Healthcare is an essential service that everyone needs at various points in their lives. However, the costs associated with healthcare can be highly variable, leading to confusion, financial stress, and, in some cases, compromised access to care. Understanding the factors that contribute to these variations can help demystify the subject and lead to more informed decisions.

Average healthcare costs for a family have risen from about $6,000 in 2000 to over $22,000 in 2023. These costs have become unsustainable and unaffordable for most Americans as well as for most employers. For many companies healthcare is the second highest cost on their P&L second only to payroll. Starbucks spends more on healthcare than they do on coffee beans.

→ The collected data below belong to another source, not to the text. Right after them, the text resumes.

(* ===== verification/Jwks.v ===== *)
(** * The signing keys of the identity provider

    Models [src/gateway/src/middlewares/psOidc/jwks.ts]: reading a document of the
    identity provider, the life time of its keys, the source of keys with its
    refreshes, and [verifyToken].

    The source is a state machine: requests call [refresh], which starts at most
    one download at a time, and the download ends later ([Refresh] and [Finish], in
    any order, [step]).  A key set carries the number of the download it came from,
    which stands for the identity of the object.  Times are integer milliseconds and
    [-Infinity] is [None].  [fetch], [new URL] and jose ([decodeProtectedHeader] and
    [jwtVerify]) are parameters; what the source is when an awaited refresh is over
    is an arbitrary function of it ([settled]), which stands for the other requests.

    [refreshes_are_rare]: however many requests there are, and whatever keys their
    tokens name, the identity provider is asked at most once per 30 seconds.
    [keys_are_kept]: keys, once there, are only ever replaced by newer usable ones.
    [Published]: keys read from a document at the configured address, or at the one
    the discovery document of the issuer names; what servers answered is a relation.
    [accepted_by] and [verify_with_keys_of]: what a token that is accepted went
    through, which [Oidc] uses. *)

From Stdlib Require Import ZArith Lia ZifyBool Ascii Floats.SpecFloat.
From stdpp Require Import base strings option list.
From S2P Require Import Prelude JsValue JsText GroupPolicy UrlGuard OidcConfig.

#[local] Open Scope string_scope.
#[local] Open Scope list_scope.
#[local] Open Scope Z_scope.
#[local] Arguments num_of_Z : simpl never.

Definition MIN_TTL_MS : Z := 60000.
Definition MAX_TTL_MS : Z := 24 * 60 * 60000.
Definition DEFAULT_TTL_MS : Z := 10 * 60000.
Definition REFRESH_COOLDOWN_MS : Z := 30000.
Definition MAX_DOCUMENT_BYTES : Z := 512 * 1024.
Definition MAX_TOKEN_LENGTH : nat := Z.to_nat (16 * 1024).

Inductive TokenFailure :=
| malformed | disallowed_alg | unknown_key | bad_signature | expired | not_yet_valid
| wrong_issuer | wrong_audience | invalid_claims | jwks_unavailable.

(** ** Documents *)

Definition word_char (c : ascii) : bool := is_digit c || is_upper c || is_lower c || (code c =? 95)%N.

(** [\b] after a word. *)
Definition word_ends (s : string) : bool := match s with String c _ => negb (word_char c) | EmptyString => true end.

Definition separator (c : ascii) : bool := (code c =? 44)%N || is_space c.

(** [(^|[,\s])(no-store|no-cache)\b]; the flag: a match may start here. *)
Fixpoint forbids_caching (at_start : bool) (s : string) : bool :=
  (at_start && ((startsWith s "no-store" && word_ends (String.substring 8 (String.length s - 8) s)) ||
                (startsWith s "no-cache" && word_ends (String.substring 8 (String.length s - 8) s)))) ||
  match s with
  | String c r => forbids_caching (separator c) r
  | EmptyString => false
  end.

(** The value of [max-age] at the start of a text: an equals sign between spaces,
    an optional quote, and digits. *)
Definition max_age_here (s : string) : option string :=
  if startsWith s "max-age" then
    match drop_while is_space (String.substring 7 (String.length s - 7) s) with
    | String c r =>
        if (code c =? 61)%N then
          let v := drop_while is_space r in
          let v := match v with String q t => if (code q =? 34)%N then t else v | EmptyString => v end in
          let digits := take_while is_digit v in
          if truthy_string digits then Some digits else None
        else None
    | EmptyString => None
    end
  else None.

Fixpoint max_age (at_start : bool) (s : string) : option string :=
  match (if at_start then max_age_here s else None) with
  | Some d => Some d
  | None => match s with String c r => max_age (separator c) r | EmptyString => None end
  end.

(** [Number(m[1]) * 1000] is clamped, so its rounding does not matter. *)
Definition ttlFromCacheControl (header : option string) : Z :=
  match header with
  | None => DEFAULT_TTL_MS
  | Some header =>
      if negb (truthy_string header) then DEFAULT_TTL_MS else
      let h := toLowerCase header in
      if forbids_caching true h then MIN_TTL_MS else
      match max_age true h with
      | None => DEFAULT_TTL_MS
      | Some d => Z.min MAX_TTL_MS (Z.max MIN_TTL_MS (digits_val d 0 * 1000))
      end
  end.

(** An answer of the identity provider: what [fetchDocument] reads of it. *)
Record Answer := mkAnswer {
  an_ok : bool;
  an_contentLength : option string;
  an_byteLength : Z;
  an_json : option json;
  an_cacheControl : option string
}.

(** Why a document could not be read. *)
Inductive FetchError :=
| refused_url (url : string)
| network_error
| bad_status
| too_large
| bad_json
| issuer_mismatch
| no_jwks_uri
| not_a_jwks
| no_usable_keys.

Section Documents.
Variable parse_url : string -> option URL.
Variable env : Env.

Definition isAllowedIdpUrl (url : string) : bool :=
  match parse_url url with
  | Some u => (protocol u =? "https:")%string && isSafeUpstreamURL parse_url env url
  | None => false
  end.
(* ===== verification/Oidc.v ===== *)
(** * Authentication of a request

    Models [psOidc] ([src/gateway/src/middlewares/psOidc/index.ts]) from the request
    to the request that is passed on: the bearer token, its verification ([Jwks]),
    the group policy and rate limit ([GroupPolicy]), the check of a realtime call,
    and the headers the next handler sees; with [jwksSourceFor] of [jwks.ts].

    [String(sub)], the pseudonym of the subject (Web Crypto) and
    [constructConfigFromRequestHeaders] are parameters, besides those of [Jwks].
    Headers are the pairs of a [Headers] object, with names in lower case.

    [passed_requests_are_authenticated]: what a request on a protected path went
    through before anything else sees it.  [idp_token_stays]: the credential of the
    user never goes further, the gateway's own key is only given to requests that
    cannot choose where it is sent, and identity headers cannot be forged. *)

From Stdlib Require Import ZArith Lia ZifyBool Ascii Floats.SpecFloat.
From stdpp Require Import base strings option list.
From S2P Require Import Prelude JsValue JsText RouterMiddleware GroupPolicy TargetTree UrlGuard ProxyGuardrails TryPost OidcConfig Jwks.

#[local] Open Scope string_scope.
#[local] Open Scope list_scope.
#[local] Open Scope Z_scope.

Definition SUBJECT_HEADER : string := "x-ps-auth-subject".
Definition GROUP_HEADER : string := "x-ps-auth-group".
Definition pullOnce (reply : Reply) (p : Puller) : PullOutcome * Puller :=
  if negb safe then fail refused REFUSED_REASON p else
  match reply with
  | Failed reason => fail unreachable reason p
  | Answered status etag text =>
      if (status =? 304)%Z then
        (unchanged,
         mkPuller (central p) None (rejectedEtag p) (warnedAccess p)
           (log p ++ if truthy_opt (failing p) then [pull_recovered] else []))
      else if negb (is_ok_status status) then fail unreachable (status_reason number_text status) p
      else if truthy_opt etag && bool_decide (etag = rejectedEtag p) then (rejected, p)
      else
        match read_bundle text etag with
        | Throw e =>
            (rejected,
             mkPuller (central p) None etag (warnedAccess p) (log p ++ [bundle_refused e (has_policy p)]))
        | Ok next => (updated, apply_policy next p)
        end
  end.
End Pull.

(** ** The settings that are accepted *)

(** The key is only sent over https, to a loopback or in-cluster host, or where
    the operator said so; and the interval is from 5 seconds to a day. *)
Lemma pull_never_sends_key_in_clear parse_url env c :
  policyPullConfig parse_url env = Ok (Some c) ->
  truthy_string (pp_apiKey c) = true /\
  (exists base u, pp_url c = base +:+ "/api/v1/policy/effective" /\ parse_url base = Some u /\
     (protocol u = "https:" \/
      protocol u = "http:" /\
      (isTrue (env "PS_POLICY_PULL_ALLOW_HTTP") = true \/ isPlainHttpHostAllowed (hostname u) = true))) /\
  exists seconds, pp_intervalMs c = nround (nmul seconds (num_of_Z 1000)) /\
    nltb seconds MIN_INTERVAL_SECONDS = false /\ nltb MAX_INTERVAL_SECONDS seconds = false.
Proof.
  unfold policyPullConfig. destruct (isTrue (env "PS_POLICY_PULL_ENABLED")); [|done]. cbn [negb].
  destruct (truthy_string (trim _)) eqn:Ek; [|done].
  set (interval := match given _ with Some _ => _ | None => _ end).
  destruct interval as [seconds|] eqn:Ei; [|done]. set (base := srev _).
  destruct (checkTransport _ _ _) eqn:Et; [|done]. intros [= <-]. cbn.
  split; [done|]. split.
  - exists base. unfold checkTransport in Et. destruct (parse_url base) as [u|]; [|done]. cbn [required] in Et.
    exists u. split; [done|]. split; [done|].
    destruct (protocol u =? "https:")%string eqn:Ep; [left; by apply String.eqb_eq|].
    destruct (protocol u =? "http:")%string eqn:Eh; [|done].
    destruct (isTrue _ || _) eqn:Ea; [|done]. right. split; [by apply String.eqb_eq|].
    by apply orb_true_iff.
  - exists seconds. split; [done|]. subst interval. destruct (given _) as [raw|].
    + destruct (_ && _) eqn:E; [|done]. injection Ei as <-. by split_bool.
    + injection Ei as <-. vm_compute. done.
Qed.
Lemma eats_consumes r : eats r = true ->
  forall s e, e ∈ ways r s -> (String.length (after e) < String.length (after s))%nat.
Proof.
  induction r as [|p|a IHa b IHb|a IHa b IHb|lazy lo hi a IHa|n a IHa|neg p|neg a IHa];
    cbn [eats]; intros Hr s e He; try done.
  - cbn in He. destruct (after s) as [|c t] eqn:Es; [set_solver|]. destruct (p c); [|set_solver].
    apply list_elem_of_singleton in He as ->. cbn. lia.
  - cbn in He. apply elem_of_flat_map in He as (x & Hx & He).
    destruct (ways_ahead _ _ _ Hx) as [w Hw], (ways_ahead _ _ _ He) as [w' Hw'].
    apply ahead_length in Hw, Hw'. apply orb_true_iff in Hr as [Hr|Hr].
    + pose proof (IHa Hr _ _ Hx). lia.
    + pose proof (IHb Hr _ _ He). lia.
  - apply andb_true_iff in Hr as [Ha Hb]. cbn in He. apply elem_of_app in He as [He|He]; eauto.
  - apply andb_true_iff in Hr as [Hlo Ha]. apply (iterate_consumes _ _ (IHa Ha)) in He; [done|].
    by destruct lo.
  - cbn in He. apply list_elem_of_In, in_map_iff in He as (x & <- & Hx). apply list_elem_of_In in Hx.
    cbn. apply (IHa Hr). done.
Qed.

Lemma iterate_fuel f lazy :
  (forall s e, e ∈ f s -> (String.length (after e) < String.length (after s))%nat) ->
  forall m n lo hi s, (String.length (after s) <= m)%nat -> (String.length (after s) <= n)%nat ->
  iterate f lazy m lo hi s = iterate f lazy n lo hi s.
Proof.
  intros Hf.
  assert (Hnil : forall s, String.length (after s) = O -> f s = []).
  { intros s Hs. destruct (f s) as [|e l] eqn:E; [done|]. assert (He : e ∈ f s) by (rewrite E; by left).
    apply Hf in He. lia. }
  assert (Hmore : forall m n lo hi s,
    (forall e, e ∈ f s -> iterate f lazy m lo hi e = iterate f lazy n lo hi e) ->
    flat_map (iterate f lazy m lo hi) (f s) = flat_map (iterate f lazy n lo hi) (f s)).
  { intros m n lo hi s H. induction (f s) as [|e l IH]; [done|]. cbn.
    rewrite H by (by left). f_equal. apply IH. intros x Hx. apply H. by right. }
  induction m as [|m IH]; intros [|n] lo hi s Hm Hn; [done| | |].
  - cbn [iterate]. rewrite Hnil by lia. destruct hi as [[]|], lazy; cbn; by rewrite ?app_nil_r.
  - cbn [iterate]. rewrite Hnil by lia. destruct hi as [[]|], lazy; cbn; by rewrite ?app_nil_r.
  - cbn [iterate]. rewrite (Hmore m n); [done|]. intros e He. apply Hf in He. apply IH; lia.
Qed.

Many cost reduction strategies which worked well 10 years ago, no longer work. Since the pandemic and the increase in remote workers’ expectations, and how to meet those have also changed. The challenge for employers is to focus on the high value healthcare services which are needed and design a cost-effective plan around them. In healthcare roughly 4% of your workforce spends 75% of your healthcare dollars, so designing a plan for the 4% can be punitive for the other 96% of your workers. Finding a balance which fits the majority of your employees while still taking care of the 4% is the key to a good healthcare strategy for reducing costs.

Is there a silver bullet which will work for every employer? No! Working with a knowledgeable consultant who has a track record is a good starting point. There are many alternatives available for healthcare coverage, and those choices vary depending on the size of your workforce.

Some employers set a defined amount to reimburse their employees, then let them shop for coverage to suit their needs, while others have plans which offer one or more options for coverage. A basic plan which is affordable to all with buy up options for those who choose it is usually the best starting point.

Very basic plans which meet the minimum mandate of Minimum Essential Coverage (MEC), and address the ACA fines for large employers can cost between $60 and $75 per employee per month (even lower for larger employers). Firms wishing to offer more comprehensive coverage can build a cafeteria style plan on top of that basic foundation. If you are spending more than $10,000 per year per employee (employer and employee contributions combined), there is room for improvement.

We have one client with 500 employees in the US and overseas, and we reduced their costs by $1.5 million in the first year, $1.9 million in the second year, and $1.7 million in the third year. Another group of ours with just under 200 employees was spending $2.1 million a year in 2017, and now they are spending less than $700,000. One client with 100 employees was simply paying the ACA fines of $16,000 a month. We set them up on a very basic plan for $10,000 a month, saving them a lot of money, and now they are at least able to provide some basic coverage and avoid the fines and penalties.

Attracting and retaining good employees is essential to the success of every business. Offering competitive pay and benefits is a crucial part of that strategy. Pay should reward productivity, service and safety. Comprehensive benefits should include not only healthcare coverage, but also life, dental and disability, as well as retirement contributions. You invest a lot in your human capital and finding the right strategy which is affordable both to you, and to your employees when they need it is critical. Healthcare is the one line item which not only enhances your employee productivity, but offers a 100% return to your EBIDTA.